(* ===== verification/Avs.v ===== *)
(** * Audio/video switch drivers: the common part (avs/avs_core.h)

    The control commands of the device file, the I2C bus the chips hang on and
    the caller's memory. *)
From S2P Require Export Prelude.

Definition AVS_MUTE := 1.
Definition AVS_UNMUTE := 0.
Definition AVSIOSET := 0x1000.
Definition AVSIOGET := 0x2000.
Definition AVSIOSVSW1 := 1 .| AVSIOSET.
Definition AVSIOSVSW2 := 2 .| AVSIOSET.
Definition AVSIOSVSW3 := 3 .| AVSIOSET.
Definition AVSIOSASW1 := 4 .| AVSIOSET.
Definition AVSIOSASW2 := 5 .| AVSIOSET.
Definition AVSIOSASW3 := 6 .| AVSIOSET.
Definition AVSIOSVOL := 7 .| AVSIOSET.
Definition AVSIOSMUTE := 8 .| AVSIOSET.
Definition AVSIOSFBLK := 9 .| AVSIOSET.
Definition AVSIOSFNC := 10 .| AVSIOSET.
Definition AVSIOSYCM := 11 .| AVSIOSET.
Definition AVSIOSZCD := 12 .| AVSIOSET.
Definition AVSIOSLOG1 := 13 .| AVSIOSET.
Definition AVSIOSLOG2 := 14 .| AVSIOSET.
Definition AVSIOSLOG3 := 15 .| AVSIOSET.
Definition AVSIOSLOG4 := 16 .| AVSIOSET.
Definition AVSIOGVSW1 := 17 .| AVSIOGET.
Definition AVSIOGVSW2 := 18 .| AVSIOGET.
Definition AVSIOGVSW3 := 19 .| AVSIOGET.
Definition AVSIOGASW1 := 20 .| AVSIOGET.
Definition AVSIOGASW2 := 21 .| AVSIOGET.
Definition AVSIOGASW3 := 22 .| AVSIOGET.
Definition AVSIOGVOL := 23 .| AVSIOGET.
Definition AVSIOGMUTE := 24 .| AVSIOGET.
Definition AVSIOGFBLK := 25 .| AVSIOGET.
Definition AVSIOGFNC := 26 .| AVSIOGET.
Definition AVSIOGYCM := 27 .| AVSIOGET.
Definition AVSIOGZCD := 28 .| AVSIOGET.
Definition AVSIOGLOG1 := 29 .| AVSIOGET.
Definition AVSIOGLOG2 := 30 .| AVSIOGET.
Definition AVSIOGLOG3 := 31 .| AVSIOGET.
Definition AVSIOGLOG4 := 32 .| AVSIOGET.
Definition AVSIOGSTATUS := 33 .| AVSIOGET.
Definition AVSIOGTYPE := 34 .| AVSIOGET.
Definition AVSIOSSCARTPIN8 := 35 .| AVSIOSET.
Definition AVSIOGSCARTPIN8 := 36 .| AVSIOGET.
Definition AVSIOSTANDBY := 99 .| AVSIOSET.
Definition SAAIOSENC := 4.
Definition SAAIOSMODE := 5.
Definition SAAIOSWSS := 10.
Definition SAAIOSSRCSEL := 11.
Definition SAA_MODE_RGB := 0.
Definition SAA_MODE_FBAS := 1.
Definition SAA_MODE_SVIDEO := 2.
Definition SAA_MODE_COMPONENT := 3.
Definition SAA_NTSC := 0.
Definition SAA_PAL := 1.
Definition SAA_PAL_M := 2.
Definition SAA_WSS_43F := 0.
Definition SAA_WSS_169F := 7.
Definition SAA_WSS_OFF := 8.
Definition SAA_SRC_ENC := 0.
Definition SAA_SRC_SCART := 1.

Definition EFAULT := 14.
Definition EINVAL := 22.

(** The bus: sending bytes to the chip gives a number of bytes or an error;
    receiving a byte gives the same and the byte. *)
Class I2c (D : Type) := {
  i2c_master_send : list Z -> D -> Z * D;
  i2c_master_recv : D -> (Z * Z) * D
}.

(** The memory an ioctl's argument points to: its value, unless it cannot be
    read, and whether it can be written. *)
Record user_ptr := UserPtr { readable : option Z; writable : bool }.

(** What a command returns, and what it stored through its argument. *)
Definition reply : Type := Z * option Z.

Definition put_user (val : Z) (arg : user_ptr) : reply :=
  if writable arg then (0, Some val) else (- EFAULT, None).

* * *

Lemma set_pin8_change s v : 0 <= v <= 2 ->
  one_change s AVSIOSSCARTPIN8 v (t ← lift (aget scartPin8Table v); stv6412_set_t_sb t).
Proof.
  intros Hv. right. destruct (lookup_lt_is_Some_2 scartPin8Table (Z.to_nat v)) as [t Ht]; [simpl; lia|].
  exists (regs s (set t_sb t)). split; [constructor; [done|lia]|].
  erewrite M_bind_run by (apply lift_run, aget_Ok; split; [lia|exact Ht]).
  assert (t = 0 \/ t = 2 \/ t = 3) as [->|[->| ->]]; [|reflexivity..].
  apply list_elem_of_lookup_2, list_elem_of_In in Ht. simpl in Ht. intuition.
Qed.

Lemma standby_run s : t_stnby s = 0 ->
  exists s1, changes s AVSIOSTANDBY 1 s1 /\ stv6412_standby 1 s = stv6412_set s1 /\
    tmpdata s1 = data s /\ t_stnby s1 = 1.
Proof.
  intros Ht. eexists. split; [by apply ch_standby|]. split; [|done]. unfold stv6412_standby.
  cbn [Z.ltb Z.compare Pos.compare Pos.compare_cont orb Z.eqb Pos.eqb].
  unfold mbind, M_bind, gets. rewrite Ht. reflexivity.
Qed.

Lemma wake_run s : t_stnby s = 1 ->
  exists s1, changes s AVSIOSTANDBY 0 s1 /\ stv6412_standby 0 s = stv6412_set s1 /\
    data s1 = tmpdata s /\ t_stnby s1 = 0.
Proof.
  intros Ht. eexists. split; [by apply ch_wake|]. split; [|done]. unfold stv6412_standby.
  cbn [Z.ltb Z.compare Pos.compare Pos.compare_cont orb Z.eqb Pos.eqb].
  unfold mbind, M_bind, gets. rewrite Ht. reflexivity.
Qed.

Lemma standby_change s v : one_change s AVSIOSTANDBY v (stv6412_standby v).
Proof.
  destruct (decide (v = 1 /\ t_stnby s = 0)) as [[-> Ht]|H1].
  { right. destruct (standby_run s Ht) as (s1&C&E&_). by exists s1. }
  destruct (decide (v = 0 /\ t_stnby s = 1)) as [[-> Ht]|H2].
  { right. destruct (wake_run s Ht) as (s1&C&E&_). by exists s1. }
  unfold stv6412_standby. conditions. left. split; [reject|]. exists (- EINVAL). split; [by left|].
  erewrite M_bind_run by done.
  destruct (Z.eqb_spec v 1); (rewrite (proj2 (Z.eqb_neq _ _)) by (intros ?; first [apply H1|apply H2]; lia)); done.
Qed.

* _THE PROBLEM_: The stretch of entries above that starts with the line containing "(* ===== verification/Avs.v ===== *)" and goes on through the line containing "Definition AVSIOSVOL := 7 .| AVSIOSET." is to be transcribed exactly, and no other line is to be transcribed.

* _EXERCISE ANSWER_:
(* ===== verification/Avs.v ===== *)
(** * Audio/video switch drivers: the common part (avs/avs_core.h)

    The control commands of the device file, the I2C bus the chips hang on and
    the caller's memory. *)
From S2P Require Export Prelude.

Definition AVS_MUTE := 1.
Definition AVS_UNMUTE := 0.
Definition AVSIOSET := 0x1000.
Definition AVSIOGET := 0x2000.
Definition AVSIOSVSW1 := 1 .| AVSIOSET.
Definition AVSIOSVSW2 := 2 .| AVSIOSET.
Definition AVSIOSVSW3 := 3 .| AVSIOSET.
Definition AVSIOSASW1 := 4 .| AVSIOSET.
Definition AVSIOSASW2 := 5 .| AVSIOSET.
Definition AVSIOSASW3 := 6 .| AVSIOSET.
Definition AVSIOSVOL := 7 .| AVSIOSET.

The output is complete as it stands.